À quelques pas, Maïmouna Diallo, 53 ans, s’occupe des tapis. Le poids de l’âge est bien visible, mais il n’est pas perceptible dans ses gestes. Elle secoue avec énergie et replie avec soin. À la regarder, on ne sent pas la fatigue.
Elle s’arrête un instant et essuie ses mains. « Ce n’est pas facile à mon âge », reconnaît-elle doucement. « Mais quand tu commences, tu oublies la fatigue ».
Elle parle aussi de ses enfants. « Parfois, ils viennent avec moi, surtout pendant les vacances. Ils aident à porter l’eau, à ranger les tapis ». Pour elle, ce n’est pas seulement nettoyer. C’est transmettre quelque chose. « S’ils prennent aussi l’habitude, c’est bien », ajoute-t-elle.
Habibatou Bâ, 38 ans, gérante d’un multiservice, insiste sur le sens de son geste. « Dans la religion, on nous demande de garder les mosquées propres. Même un petit geste compte », relève-t-elle.
Derrière cet engagement, il y a toute une organisation. Quand il manque du matériel, les femmes se cotisent. « Chacune donne un peu selon ses moyens. On ne peut pas laisser la mosquée dans un mauvais état », explique-t-elle.

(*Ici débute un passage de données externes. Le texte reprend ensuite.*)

(** C5 (amended): for a timer whose duration [D] is below the largest
    [unsigned long] value, with all times taken modulo 2^32: after
    [Start] at [t0] the state is on; [Update (t0 + D + 1)] flips it to
    off and sets the reference time stamp to that call's [now], and
    the same call repeated flips nothing more; a following
    [Update (t0 + 2D + 2)] flips it back to on.  In general, for a
    started timer, [Update now] flips the state and sets the reference
    time stamp to [now] when [now] minus the reference time stamp
    strictly exceeds the duration, and changes nothing otherwise. *)
Theorem started_timer_flips_every_duration
  (t : StateToggleTimer) (t0 D : Z) :
  m_duration t = D ->
  0 <= D < ULong.max ->
  let now1 := ULong.wrap (t0 + D + 1) in
  let now2 := ULong.wrap (t0 + 2 * D + 2) in
  let s0 := Start t0 t in
  let s1 := Update now1 s0 in
  let s2 := Update now2 s1 in
  IsOn s0 = true
  /\ (IsOn s1 = false /\ m_timer s1 = now1 /\ Update now1 s1 = s1)
  /\ (IsOn s2 = true /\ m_timer s2 = now2)
  /\ (forall (u : StateToggleTimer) (now : Z),
        HasStarted u = true ->
        (m_duration u < ULong.sub now (m_timer u) ->
         Update now u = set_m_bIsOn (negb (m_bIsOn u)) (set_m_timer now u))
        /\ (ULong.sub now (m_timer u) <= m_duration u ->
            Update now u = u)).
Proof.
  intros HD Hrange now1 now2 s0 s1 s2.
  assert (Hmax : ULong.max = 4294967295) by reflexivity.
  assert (E1 : ULong.sub now1 t0 = D + 1).
  { subst now1. replace (t0 + D + 1) with (t0 + (D + 1)) by lia.
    apply ULongFacts.sub_wrap_add. unfold ULong.in_range.
    rewrite ULongFacts.modulus_eq. lia. }
  assert (E2 : ULong.sub now2 now1 = D + 1).
  { subst now1 now2.
    replace (t0 + D + 1) with (t0 + (D + 1)) by lia.
    replace (t0 + 2 * D + 2) with (t0 + (2 * D + 2)) by lia.
    rewrite ULongFacts.sub_wrap_wrap; [ lia | ].
    unfold ULong.in_range. rewrite ULongFacts.modulus_eq. lia. }
  assert (S1 : s1 = set_m_bIsOn false (set_m_timer now1 s0)).
  { subst s1. rewrite Update_started_elapsed.
    - reflexivity.
    - reflexivity.
    - subst s0. cbn. rewrite E1, HD. lia. }
  assert (S2 : s2 = set_m_bIsOn true (set_m_timer now2 s1)).
  { subst s2. rewrite Update_started_elapsed.
    - rewrite S1. reflexivity.
    - rewrite S1. reflexivity.
    - rewrite S1. subst s0. cbn. rewrite E2, HD. lia. }
  split; [ reflexivity | ]. split; [ | split ].
  - split; [ rewrite S1; reflexivity | ].
    split; [ rewrite S1; reflexivity | ].
    apply Update_started_waiting.
    + rewrite S1. reflexivity.
    + rewrite S1. subst s0. cbn. rewrite ULongFacts.sub_diag, HD. lia.
  - split; rewrite S2; reflexivity.
  - intros u now Hu. split.
    + apply Update_started_elapsed. exact Hu.
    + apply Update_started_waiting. exact Hu.
Qed.

Lemma started_timer_flips_every_duration_witness :
  let s0 := Start 4294967000 (new 500 0) in
  let s1 := Update 205 s0 in
  let s2 := Update 706 s1 in
  ULong.wrap (4294967000 + 500 + 1) = 205
  /\ ULong.wrap (4294967000 + 2 * 500 + 2) = 706
  /\ IsOn s0 = true /\ IsOn s1 = false /\ IsOn s2 = true.
Proof.
  cbv zeta. split; [ reflexivity | ]. split; [ reflexivity | ].
  assert (R : 0 <= 500 < ULong.max) by (split; [ discriminate | reflexivity ]).
  destruct (started_timer_flips_every_duration (new 500 0) 4294967000 500
              eq_refl R) as [H0 [[H1 _] [[H2 _] _]]].
  split; [ exact H0 | ]. split; [ exact H1 | exact H2 ].
Defined.

(** C7: [Stop] clears the started flag and forces the state on, so
    right after it [HasStarted] returns false and [IsOn] returns
    true; the other members keep their values. *)
Theorem Stop_clears_started_and_turns_on (t : StateToggleTimer) :
  HasStarted (Stop t) = false
  /\ IsOn (Stop t) = true
  /\ Stop t = {| m_bIsOn := true;
                 m_bPreviousState := m_bPreviousState t;
                 m_bHasStarted := false;
                 m_duration := m_duration t;
                 m_timer := m_timer t |}.
Proof. repeat split. Qed.

(** Only [HasStateChanged] writes the recorded previous state. *)
Lemma run_keeps_m_bPreviousState (cs : list call) :
  forall t, forallb not_HasStateChanged cs = true ->
            m_bPreviousState (run cs t) = m_bPreviousState t.
Proof.
  induction cs as [ | c cs IH ]; intros t H; cbn in H.
  - reflexivity.
  - apply andb_prop in H. destruct H as [Hc Hcs].
    rewrite run_cons, (IH _ Hcs).
    destruct c as [ d | ms | | now | ]; try reflexivity.
    + cbn. unfold Update. destruct (m_bHasStarted t); [ | reflexivity ].
      destruct (ULong.sub now (m_timer t) >? m_duration t); reflexivity.
    + discriminate Hc.
Qed.

(** C8: [HasStateChanged] returns true exactly when the state differs
    from the recorded previous state, records the current state as
    the previous one and changes nothing else.  Hence a second call
    right after the first returns false, and so does a second call
    after any calls (other than [HasStateChanged]) that leave the
    state as it was, such as [Update]s that do not flip it. *)
Theorem HasStateChanged_consumes_the_change (t : StateToggleTimer) :
  (fst (HasStateChanged t) = true <-> m_bIsOn t <> m_bPreviousState t)
  /\ snd (HasStateChanged t) = set_m_bPreviousState (m_bIsOn t) t
  /\ fst (HasStateChanged (snd (HasStateChanged t))) = false
  /\ (forall cs : list call,
        forallb not_HasStateChanged cs = true ->
        IsOn (run cs (snd (HasStateChanged t))) = IsOn t ->
        fst (HasStateChanged (run cs (snd (HasStateChanged t)))) = false).
Proof.
  split; [ | split; [ reflexivity | split ] ].
  - unfold HasStateChanged. cbn.
    destruct (m_bIsOn t), (m_bPreviousState t); cbn;
      split; intros H; congruence.
  - unfold HasStateChanged. cbn. rewrite eqb_reflx. reflexivity.
  - intros cs Hcs Hon. unfold IsOn in Hon.
    unfold HasStateChanged at 1. cbn [fst].
    rewrite (run_keeps_m_bPreviousState cs _ Hcs), Hon.
    cbn. rewrite eqb_reflx. reflexivity.
Qed.

Lemma HasStateChanged_consumes_the_change_witness :
  let t := Update 700 (Start 100 (new 500 0)) in
  fst (HasStateChanged t) = false
  /\ fst (HasStateChanged
            (run [CallUpdate 900; CallSetDuration 300]
                 (snd (HasStateChanged t)))) = false.
Proof.
  cbv zeta. split; [ reflexivity | ].
  destruct (HasStateChanged_consumes_the_change
              (Update 700 (Start 100 (new 500 0)))) as [_ [_ [_ H]]].
  apply (H [CallUpdate 900; CallSetDuration 300]); reflexivity.
Defined.

(** C9: [SetDuration] assigns the duration and nothing else: the
    state, the recorded previous state, the started flag and the
    reference time stamp keep their values.  The next [Update]
    therefore measures the time from the unchanged reference time
    stamp and compares it with the new duration. *)
Theorem SetDuration_changes_only_the_duration
  (d : Z) (t : StateToggleTimer) :
  (m_duration (SetDuration d t) = d
   /\ m_bIsOn (SetDuration d t) = m_bIsOn t
   /\ m_bPreviousState (SetDuration d t) = m_bPreviousState t
   /\ m_bHasStarted (SetDuration d t) = m_bHasStarted t
   /\ m_timer (SetDuration d t) = m_timer t)
  /\ (forall now : Z,
        Update now (SetDuration d t) =
          if m_bHasStarted t then
            if ULong.sub now (m_timer t) >? d
            then set_m_bIsOn (negb (m_bIsOn t))
                   (set_m_timer now (SetDuration d t))
            else SetDuration d t
          else set_m_bIsOn true (SetDuration d t)).
Proof.
  split; [ repeat split | ].
  intros now. unfold Update. cbn.
  destruct (m_bHasStarted t); reflexivity.
Qed.

End StateToggleTimerSpec.

(** ** Button: further properties *)

Module ButtonFacts.
Import Button ButtonHistory ButtonSpec.

Lemma last_cons_default {A : Type} (ls : list A) :
  forall x d : A, last (x :: ls) d = last ls x.
Proof.
  induction ls as [ | y ls IH ]; intros x d.
  - reflexivity.
  - change (last (x :: y :: ls) d) with (last (y :: ls) d).
    rewrite (IH y d), (IH y x). reflexivity.
Qed.

Lemma exec_not_accepted_level (c : call) (b : Button) :
  accepted_level c b = None ->
  lastState (snd (exec c b)) = lastState b
  /\ lastStateChangeTime (snd (exec c b)) = lastStateChangeTime b
  /\ m_pin (snd (exec c b)) = m_pin b.
Proof.
  intros H. destruct c as [ | | | | now pinLevel ].
  - repeat split.
  - repeat split.
  - rewrite exec_snd_WasPressed. unfold WasPressed.
    destruct (m_bWasPressed b); repeat split.
  - rewrite exec_snd_WasLongPressed. unfold WasLongPressed.
    destruct (m_bWasLongPressed b); repeat split.
  - cbn in *. destruct (accepts now pinLevel b) eqn:Ha; [ discriminate H | ].
    rewrite (onInterrupt_not_accepted _ _ _ Ha). repeat split.
Qed.

Lemma exec_accepted_level (c : call) (b : Button) (l : bool) :
  accepted_level c b = Some l ->
  l = negb (lastState b) /\ lastState (snd (exec c b)) = l.
Proof.
  intros H. destruct c as [ | | | | now pinLevel ]; try discriminate H.
  cbn in *. destruct (accepts now pinLevel b) eqn:Ha; [ | discriminate H ].
  injection H as <-. rewrite (onInterrupt_accepted _ _ _ Ha). cbn.
  split; [ | reflexivity ].
  unfold accepts in Ha. apply andb_prop in Ha. destruct Ha as [_ Ha].
  destruct pinLevel, (lastState b); cbn in *; congruence.
Qed.

(** X1: the level changes the handler accepts alternate: each accepted
    level is the opposite of the one accepted before it, whatever
    else is called in between; and the accepted level the object holds
    is the last of them.  For a new button the first accepted change
    is therefore a press. *)
Theorem accepted_levels_alternate (cs : list call) (b : Button) :
  alternating (negb (lastState b)) (accepted_levels cs b) = true
  /\ lastState (run cs b) = last (accepted_levels cs b) (lastState b)
  /\ (forall (pin millis : Z) (reset0 : bool) (l : bool) (ls : list bool),
        accepted_levels cs (new pin millis reset0) = l :: ls ->
        l = bIsPressed).
Proof.
  assert (A : forall cs b,
             alternating (negb (lastState b)) (accepted_levels cs b) = true
             /\ lastState (run cs b)
                = last (accepted_levels cs b) (lastState b)).
  { clear. induction cs as [ | c cs IH ]; intros b.
    - split; reflexivity.
    - cbn [accepted_levels run].
      destruct (IH (snd (exec c b))) as [IH1 IH2].
      destruct (accepted_level c b) as [ l | ] eqn:E.
      + destruct (exec_accepted_level c b l E) as [E1 E2].
        rewrite E2 in IH1, IH2. split.
        * cbn [alternating]. rewrite <- E1, eqb_reflx. exact IH1.
        * rewrite IH2, last_cons_default. reflexivity.
      + destruct (exec_not_accepted_level c b E) as [E1 _].
        rewrite E1 in IH1, IH2. split; assumption. }
  destruct (A cs b) as [A1 A2]. split; [ exact A1 | ]. split; [ exact A2 | ].
  intros pin millis reset0 l ls E.
  destruct (A cs (new pin millis reset0)) as [B _].
  rewrite E in B. cbn in B. apply andb_prop in B. destruct B as [B _].
  apply eqb_prop in B. exact B.
Qed.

Peu à peu, la mosquée change. Le plancher est lavé, encore légèrement humide. Les traces disparaissent. Les tapis sont remis en place, bien alignés. Une odeur discrète de parfum flotte dans l’air. L’espace devient plus propre, plus apaisant.
Une présence discrète,mais essentielle
À 16 h 30, quand les fidèles commencent à arriver, certains ralentissent. Ils regardent autour d’eux, prennent le temps. « Qu’Allah vous récompense », lance un homme en passant.
Les femmes disent qu’elles sont habituées à faire ce travail bénévole pour entretenir la mosquée. Habibatou Bâ confie que même l’imam ne manque pas de les encourager. « Il nous regarde souvent avec fierté », se réjouit-elle.
Oumy Mendy s’active aussi dans le nettoyage des mosquées, parallèlement à son activité professionnelle. Le déclic est né le jour où elle a inhalé de la poussière en se prosternant. « Quand tu pries et que tu poses ton front, et que ça sent la poussière, tu veux juste finir vite », raconte-t-elle.
Depuis, elle continue, avec la même intention. « Si c’est propre, tu prends ton temps. Tu te sens bien dans ta prière ». Elle espère, comme les autres, une récompense divine.
À la mosquée des Maristes, le nettoyage est terminé à notre arrivée. Le plancher est propre. Les tapis sont bien alignés. Les femmes rassemblent leurs affaires, certaines s’apprêtent à partir.
Marième Soumaré tient encore son balai. Sa sœur jumelle Oulèye Soumaré est assise à côté d’elle. Âgées de 68 ans, elles nettoient ce lieu de culte depuis des années.
Aujourd’hui, ce n’est pas avec la même hargne pour Oulèye Soumaré. « Le diabète m’a affaiblie », murmure-t-elle. Son regard trahit une légère tristesse. Elle ne peut plus balayer comme avant. « Je n’ai plus la force », dit-elle calmement.
Mais elle continue de venir. « Je ne peux pas rester à la maison », ajoute-t-elle.
Marième, elle, ne s’arrête presque pas. Chaque vendredi, dans la matinée, elle balaie, lave et range, avec l’aide de deux autres femmes. « On a grandi comme ça », confie-t-elle, soulignant que c’était une recommandation de leur père.
« Il disait que la mosquée doit être propre », se souvient Oulèye. Aujourd’hui encore, cette parole reste. Elle guide leurs gestes. Malgré la fatigue. Malgré la maladie.